Stored data
<<<<

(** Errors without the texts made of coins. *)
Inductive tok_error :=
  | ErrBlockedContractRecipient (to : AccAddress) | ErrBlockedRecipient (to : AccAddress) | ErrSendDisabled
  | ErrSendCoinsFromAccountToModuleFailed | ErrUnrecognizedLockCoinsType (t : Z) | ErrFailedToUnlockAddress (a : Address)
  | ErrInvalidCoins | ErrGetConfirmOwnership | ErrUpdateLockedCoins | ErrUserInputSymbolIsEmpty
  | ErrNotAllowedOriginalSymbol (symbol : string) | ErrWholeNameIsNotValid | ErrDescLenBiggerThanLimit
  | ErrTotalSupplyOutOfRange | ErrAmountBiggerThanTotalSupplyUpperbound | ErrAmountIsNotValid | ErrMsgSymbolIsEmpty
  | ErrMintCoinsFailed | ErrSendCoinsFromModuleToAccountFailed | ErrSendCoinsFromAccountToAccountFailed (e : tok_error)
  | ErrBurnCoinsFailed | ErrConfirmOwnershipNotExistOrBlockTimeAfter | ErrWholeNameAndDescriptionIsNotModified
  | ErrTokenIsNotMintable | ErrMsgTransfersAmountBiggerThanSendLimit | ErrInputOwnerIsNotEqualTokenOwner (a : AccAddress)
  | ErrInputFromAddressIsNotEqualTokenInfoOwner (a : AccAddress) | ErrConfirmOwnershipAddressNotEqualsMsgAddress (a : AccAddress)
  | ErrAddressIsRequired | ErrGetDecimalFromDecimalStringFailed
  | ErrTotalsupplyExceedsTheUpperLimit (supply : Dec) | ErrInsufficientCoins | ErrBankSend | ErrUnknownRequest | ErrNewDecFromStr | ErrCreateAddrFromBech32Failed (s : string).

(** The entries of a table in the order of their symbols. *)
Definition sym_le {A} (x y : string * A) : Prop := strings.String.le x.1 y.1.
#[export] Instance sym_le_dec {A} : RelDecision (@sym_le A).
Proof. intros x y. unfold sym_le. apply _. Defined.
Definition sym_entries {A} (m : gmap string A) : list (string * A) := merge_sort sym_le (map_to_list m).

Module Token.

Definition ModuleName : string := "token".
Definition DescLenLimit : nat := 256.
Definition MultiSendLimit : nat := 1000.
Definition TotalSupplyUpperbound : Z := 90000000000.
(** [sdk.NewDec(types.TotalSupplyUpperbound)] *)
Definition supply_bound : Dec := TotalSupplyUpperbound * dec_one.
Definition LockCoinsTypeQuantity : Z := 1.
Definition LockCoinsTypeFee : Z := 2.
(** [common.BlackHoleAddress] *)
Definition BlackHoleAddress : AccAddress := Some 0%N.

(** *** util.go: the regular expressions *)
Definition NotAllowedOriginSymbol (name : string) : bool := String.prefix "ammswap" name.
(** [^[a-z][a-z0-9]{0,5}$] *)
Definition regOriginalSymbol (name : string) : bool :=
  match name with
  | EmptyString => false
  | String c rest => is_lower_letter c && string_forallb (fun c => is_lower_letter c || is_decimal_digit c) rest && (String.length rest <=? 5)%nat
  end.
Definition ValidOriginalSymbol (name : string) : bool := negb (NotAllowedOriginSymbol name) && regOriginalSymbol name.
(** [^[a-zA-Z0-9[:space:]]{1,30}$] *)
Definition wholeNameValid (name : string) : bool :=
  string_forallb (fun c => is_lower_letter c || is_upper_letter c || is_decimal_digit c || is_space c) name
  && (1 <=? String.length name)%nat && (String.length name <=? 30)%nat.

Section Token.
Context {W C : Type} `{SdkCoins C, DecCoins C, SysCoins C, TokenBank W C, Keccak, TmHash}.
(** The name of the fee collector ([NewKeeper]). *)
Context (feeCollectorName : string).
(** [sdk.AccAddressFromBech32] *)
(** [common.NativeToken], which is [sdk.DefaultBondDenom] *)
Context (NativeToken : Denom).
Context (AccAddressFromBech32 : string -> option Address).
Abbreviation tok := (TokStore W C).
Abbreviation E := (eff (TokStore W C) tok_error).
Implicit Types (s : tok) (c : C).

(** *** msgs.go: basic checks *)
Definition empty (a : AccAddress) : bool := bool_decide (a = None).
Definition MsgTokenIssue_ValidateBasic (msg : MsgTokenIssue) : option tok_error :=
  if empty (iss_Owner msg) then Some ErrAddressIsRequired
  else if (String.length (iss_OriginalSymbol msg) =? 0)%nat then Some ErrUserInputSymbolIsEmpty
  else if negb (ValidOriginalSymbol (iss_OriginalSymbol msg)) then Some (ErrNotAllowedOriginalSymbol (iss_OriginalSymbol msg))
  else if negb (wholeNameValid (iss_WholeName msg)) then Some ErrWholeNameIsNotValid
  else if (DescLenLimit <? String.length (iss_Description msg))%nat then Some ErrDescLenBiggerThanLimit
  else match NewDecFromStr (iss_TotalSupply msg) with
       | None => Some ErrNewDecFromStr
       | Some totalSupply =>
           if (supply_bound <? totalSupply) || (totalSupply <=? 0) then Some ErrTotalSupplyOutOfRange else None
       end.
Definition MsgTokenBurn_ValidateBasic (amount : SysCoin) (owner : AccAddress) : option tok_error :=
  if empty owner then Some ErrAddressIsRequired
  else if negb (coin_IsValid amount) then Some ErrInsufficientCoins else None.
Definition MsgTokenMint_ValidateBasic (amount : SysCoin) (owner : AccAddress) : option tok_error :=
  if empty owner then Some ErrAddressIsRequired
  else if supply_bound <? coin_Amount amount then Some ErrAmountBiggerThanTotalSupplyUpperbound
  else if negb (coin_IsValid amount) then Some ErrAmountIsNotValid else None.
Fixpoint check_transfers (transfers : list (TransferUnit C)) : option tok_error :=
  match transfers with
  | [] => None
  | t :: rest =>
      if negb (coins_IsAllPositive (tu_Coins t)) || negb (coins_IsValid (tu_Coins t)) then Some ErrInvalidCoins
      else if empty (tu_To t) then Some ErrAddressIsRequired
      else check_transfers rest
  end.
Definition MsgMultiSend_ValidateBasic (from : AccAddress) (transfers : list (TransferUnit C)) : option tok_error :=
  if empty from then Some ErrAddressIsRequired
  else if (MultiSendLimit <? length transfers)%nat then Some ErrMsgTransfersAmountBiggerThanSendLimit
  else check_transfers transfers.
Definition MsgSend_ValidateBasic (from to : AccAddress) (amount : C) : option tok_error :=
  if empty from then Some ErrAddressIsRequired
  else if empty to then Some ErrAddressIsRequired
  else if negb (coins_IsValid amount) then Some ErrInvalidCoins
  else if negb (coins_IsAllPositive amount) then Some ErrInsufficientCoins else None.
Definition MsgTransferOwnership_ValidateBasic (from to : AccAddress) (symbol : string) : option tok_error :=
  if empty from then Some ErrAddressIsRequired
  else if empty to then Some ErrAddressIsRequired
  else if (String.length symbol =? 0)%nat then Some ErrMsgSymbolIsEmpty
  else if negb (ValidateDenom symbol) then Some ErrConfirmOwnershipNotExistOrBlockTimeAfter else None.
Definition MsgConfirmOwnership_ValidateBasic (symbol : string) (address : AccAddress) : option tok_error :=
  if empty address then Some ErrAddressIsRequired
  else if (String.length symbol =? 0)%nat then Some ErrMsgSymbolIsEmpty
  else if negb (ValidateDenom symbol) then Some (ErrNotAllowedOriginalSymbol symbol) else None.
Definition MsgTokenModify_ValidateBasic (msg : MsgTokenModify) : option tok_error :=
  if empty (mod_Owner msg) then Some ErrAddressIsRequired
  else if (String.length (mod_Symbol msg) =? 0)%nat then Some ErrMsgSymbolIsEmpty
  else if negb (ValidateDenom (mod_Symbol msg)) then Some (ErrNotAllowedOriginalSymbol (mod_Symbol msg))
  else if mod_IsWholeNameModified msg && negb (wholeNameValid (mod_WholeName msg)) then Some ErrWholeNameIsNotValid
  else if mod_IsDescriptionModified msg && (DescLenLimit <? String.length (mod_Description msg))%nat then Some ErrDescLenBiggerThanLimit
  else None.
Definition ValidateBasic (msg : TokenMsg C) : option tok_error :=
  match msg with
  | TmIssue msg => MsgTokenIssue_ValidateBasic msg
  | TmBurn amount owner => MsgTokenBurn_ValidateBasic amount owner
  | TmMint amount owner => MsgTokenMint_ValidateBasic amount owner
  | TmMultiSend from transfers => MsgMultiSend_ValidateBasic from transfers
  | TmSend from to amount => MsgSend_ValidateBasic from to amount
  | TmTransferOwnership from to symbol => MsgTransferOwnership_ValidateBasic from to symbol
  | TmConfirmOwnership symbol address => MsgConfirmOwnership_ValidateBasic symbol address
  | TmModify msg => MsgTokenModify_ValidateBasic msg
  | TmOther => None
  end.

>>>>
<<<<

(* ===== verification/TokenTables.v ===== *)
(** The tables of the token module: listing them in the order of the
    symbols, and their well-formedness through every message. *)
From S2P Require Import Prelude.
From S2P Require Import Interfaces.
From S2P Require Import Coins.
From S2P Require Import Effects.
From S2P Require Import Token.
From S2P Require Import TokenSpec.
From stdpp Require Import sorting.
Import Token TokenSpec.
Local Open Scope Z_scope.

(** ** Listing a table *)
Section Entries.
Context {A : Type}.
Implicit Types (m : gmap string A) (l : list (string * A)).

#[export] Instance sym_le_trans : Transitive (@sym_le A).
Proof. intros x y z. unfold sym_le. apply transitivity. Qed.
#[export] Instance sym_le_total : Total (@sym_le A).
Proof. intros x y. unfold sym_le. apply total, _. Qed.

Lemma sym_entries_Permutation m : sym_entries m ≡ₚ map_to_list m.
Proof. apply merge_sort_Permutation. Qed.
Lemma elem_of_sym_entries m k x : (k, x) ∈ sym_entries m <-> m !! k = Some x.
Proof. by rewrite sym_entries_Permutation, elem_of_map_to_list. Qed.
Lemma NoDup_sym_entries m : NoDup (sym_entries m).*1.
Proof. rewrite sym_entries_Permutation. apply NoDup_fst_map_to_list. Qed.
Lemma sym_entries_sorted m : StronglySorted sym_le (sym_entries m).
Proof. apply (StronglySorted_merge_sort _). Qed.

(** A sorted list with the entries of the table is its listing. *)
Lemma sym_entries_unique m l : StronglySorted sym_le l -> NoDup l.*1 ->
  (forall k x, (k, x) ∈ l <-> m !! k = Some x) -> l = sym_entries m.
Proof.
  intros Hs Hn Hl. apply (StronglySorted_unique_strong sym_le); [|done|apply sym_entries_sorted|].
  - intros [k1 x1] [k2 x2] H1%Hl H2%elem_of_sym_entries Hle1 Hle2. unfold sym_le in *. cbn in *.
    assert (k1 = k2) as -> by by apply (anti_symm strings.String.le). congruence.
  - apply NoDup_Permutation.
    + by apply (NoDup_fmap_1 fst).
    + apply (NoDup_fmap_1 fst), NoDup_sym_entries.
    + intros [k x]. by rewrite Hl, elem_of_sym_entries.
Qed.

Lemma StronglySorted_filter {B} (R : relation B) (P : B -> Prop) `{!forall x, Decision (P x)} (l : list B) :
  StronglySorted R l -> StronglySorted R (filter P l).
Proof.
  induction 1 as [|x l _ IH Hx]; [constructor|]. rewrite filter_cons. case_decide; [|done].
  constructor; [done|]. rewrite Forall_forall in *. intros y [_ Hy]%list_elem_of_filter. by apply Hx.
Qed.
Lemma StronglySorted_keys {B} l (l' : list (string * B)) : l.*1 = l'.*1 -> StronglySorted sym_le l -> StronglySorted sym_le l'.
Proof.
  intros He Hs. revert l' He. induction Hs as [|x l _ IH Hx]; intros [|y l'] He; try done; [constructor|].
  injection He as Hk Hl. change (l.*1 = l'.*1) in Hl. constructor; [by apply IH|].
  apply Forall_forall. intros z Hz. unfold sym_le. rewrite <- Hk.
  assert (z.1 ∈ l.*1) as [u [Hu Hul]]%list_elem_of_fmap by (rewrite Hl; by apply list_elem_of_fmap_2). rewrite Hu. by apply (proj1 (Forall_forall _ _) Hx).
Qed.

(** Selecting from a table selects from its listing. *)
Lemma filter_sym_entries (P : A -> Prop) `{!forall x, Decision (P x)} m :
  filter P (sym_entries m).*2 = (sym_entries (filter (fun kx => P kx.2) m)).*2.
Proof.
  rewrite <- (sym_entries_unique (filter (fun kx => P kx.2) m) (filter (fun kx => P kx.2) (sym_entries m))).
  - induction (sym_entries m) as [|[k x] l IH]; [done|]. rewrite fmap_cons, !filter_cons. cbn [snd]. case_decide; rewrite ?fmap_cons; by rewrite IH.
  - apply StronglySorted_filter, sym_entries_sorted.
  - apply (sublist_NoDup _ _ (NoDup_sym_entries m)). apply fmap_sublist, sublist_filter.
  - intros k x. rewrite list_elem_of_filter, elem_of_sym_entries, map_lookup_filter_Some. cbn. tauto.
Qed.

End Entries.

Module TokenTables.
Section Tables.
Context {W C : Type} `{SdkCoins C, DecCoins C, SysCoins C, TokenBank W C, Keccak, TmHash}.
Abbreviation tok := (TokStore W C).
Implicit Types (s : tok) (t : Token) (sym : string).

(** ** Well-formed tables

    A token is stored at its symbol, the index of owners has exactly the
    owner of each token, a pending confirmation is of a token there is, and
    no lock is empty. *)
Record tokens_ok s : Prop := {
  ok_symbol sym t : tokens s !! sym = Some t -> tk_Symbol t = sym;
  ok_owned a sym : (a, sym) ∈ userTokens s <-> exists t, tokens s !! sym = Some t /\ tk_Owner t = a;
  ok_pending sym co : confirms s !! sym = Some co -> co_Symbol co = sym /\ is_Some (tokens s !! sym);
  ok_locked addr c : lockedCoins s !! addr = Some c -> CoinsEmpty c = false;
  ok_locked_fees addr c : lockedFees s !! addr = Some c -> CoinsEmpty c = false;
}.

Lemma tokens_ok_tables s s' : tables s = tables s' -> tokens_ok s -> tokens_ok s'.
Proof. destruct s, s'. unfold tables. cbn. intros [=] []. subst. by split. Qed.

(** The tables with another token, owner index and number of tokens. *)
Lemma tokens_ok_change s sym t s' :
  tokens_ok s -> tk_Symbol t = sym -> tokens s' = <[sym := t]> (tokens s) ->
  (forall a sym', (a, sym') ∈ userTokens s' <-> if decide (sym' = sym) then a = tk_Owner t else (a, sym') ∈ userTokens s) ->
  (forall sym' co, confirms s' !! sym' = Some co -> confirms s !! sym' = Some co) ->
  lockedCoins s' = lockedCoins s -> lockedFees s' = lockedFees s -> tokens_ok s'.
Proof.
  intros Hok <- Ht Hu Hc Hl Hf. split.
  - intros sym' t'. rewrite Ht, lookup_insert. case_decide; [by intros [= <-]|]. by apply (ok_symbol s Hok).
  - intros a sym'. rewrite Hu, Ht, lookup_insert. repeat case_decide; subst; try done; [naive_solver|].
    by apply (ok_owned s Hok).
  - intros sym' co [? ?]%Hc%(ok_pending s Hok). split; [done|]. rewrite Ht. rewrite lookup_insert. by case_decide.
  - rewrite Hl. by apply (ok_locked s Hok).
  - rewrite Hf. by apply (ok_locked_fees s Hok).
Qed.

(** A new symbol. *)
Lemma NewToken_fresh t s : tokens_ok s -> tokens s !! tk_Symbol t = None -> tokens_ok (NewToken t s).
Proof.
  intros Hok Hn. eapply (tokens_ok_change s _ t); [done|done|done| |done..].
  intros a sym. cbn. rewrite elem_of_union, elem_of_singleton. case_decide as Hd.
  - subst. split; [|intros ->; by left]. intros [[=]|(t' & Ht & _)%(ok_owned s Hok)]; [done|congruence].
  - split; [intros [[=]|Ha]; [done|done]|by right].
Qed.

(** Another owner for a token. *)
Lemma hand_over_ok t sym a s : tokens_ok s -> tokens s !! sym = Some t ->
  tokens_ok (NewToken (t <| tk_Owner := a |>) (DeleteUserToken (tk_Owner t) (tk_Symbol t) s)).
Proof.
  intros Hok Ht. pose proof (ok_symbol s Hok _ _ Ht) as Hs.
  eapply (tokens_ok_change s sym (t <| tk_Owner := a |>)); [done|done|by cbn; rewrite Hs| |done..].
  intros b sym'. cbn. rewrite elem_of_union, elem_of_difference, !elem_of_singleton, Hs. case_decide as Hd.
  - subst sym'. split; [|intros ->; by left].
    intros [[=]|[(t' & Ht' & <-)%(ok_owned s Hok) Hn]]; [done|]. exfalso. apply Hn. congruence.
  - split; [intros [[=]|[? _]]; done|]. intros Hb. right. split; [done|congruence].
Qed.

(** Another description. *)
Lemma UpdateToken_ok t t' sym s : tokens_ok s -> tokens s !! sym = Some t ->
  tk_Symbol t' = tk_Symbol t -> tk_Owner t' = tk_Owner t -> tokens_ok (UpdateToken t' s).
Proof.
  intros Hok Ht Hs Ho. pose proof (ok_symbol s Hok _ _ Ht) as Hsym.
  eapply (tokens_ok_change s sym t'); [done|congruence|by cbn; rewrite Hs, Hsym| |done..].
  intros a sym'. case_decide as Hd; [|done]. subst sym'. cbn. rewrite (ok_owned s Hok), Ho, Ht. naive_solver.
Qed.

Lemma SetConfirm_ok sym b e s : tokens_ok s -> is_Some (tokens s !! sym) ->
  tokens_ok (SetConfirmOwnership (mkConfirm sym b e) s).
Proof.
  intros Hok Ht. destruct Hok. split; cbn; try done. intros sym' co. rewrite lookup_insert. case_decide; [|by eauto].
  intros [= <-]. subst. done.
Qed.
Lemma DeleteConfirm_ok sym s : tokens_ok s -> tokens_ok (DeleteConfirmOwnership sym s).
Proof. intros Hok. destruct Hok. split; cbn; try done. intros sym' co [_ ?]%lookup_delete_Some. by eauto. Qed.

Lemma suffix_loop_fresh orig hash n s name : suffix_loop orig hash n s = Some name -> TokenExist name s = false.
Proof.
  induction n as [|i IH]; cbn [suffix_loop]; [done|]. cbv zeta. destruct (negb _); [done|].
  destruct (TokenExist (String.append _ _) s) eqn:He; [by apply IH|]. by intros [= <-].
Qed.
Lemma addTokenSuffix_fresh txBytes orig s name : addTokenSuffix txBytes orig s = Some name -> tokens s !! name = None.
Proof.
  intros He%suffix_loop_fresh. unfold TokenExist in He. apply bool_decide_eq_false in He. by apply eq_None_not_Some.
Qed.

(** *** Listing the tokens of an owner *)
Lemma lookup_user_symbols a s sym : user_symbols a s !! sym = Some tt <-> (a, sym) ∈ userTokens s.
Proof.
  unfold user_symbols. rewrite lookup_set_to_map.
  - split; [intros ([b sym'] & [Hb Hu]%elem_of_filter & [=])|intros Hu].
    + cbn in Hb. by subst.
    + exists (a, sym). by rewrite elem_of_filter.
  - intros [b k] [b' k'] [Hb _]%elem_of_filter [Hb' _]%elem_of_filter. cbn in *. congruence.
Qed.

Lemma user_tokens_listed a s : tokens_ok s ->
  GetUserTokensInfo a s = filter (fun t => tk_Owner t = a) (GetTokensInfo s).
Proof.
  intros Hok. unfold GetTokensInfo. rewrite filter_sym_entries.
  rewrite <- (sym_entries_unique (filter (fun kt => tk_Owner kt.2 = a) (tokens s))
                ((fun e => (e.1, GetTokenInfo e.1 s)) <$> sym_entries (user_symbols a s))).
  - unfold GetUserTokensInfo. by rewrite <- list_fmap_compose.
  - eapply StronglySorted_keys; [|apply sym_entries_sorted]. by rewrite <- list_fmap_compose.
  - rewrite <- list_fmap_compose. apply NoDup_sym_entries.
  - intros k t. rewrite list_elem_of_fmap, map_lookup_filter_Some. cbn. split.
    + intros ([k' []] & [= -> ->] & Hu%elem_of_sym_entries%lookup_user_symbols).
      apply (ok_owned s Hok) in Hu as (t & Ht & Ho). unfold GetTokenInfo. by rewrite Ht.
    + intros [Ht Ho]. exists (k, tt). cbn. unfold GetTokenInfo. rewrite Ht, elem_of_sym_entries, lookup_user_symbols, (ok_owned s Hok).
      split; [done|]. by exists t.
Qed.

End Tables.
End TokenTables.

>>>>

WORK TASK => Looking at the entries above, can you reproduce exactly the lines from the one that holds "From S2P Require Import Coins." through the one that holds "Lemma sym_entries_sorted m", and only those?

WRITTEN SOLUTION =>
From S2P Require Import Coins.
From S2P Require Import Effects.
From S2P Require Import Token.
From S2P Require Import TokenSpec.
From stdpp Require Import sorting.
Import Token TokenSpec.
Local Open Scope Z_scope.

(** ** Listing a table *)
Section Entries.
Context {A : Type}.
Implicit Types (m : gmap string A) (l : list (string * A)).

#[export] Instance sym_le_trans : Transitive (@sym_le A).
Proof. intros x y z. unfold sym_le. apply transitivity. Qed.
#[export] Instance sym_le_total : Total (@sym_le A).
Proof. intros x y. unfold sym_le. apply total, _. Qed.

Lemma sym_entries_Permutation m : sym_entries m ≡ₚ map_to_list m.
Proof. apply merge_sort_Permutation. Qed.
Lemma elem_of_sym_entries m k x : (k, x) ∈ sym_entries m <-> m !! k = Some x.
Proof. by rewrite sym_entries_Permutation, elem_of_map_to_list. Qed.
Lemma NoDup_sym_entries m : NoDup (sym_entries m).*1.
Proof. rewrite sym_entries_Permutation. apply NoDup_fst_map_to_list. Qed.
Lemma sym_entries_sorted m : StronglySorted sym_le (sym_entries m).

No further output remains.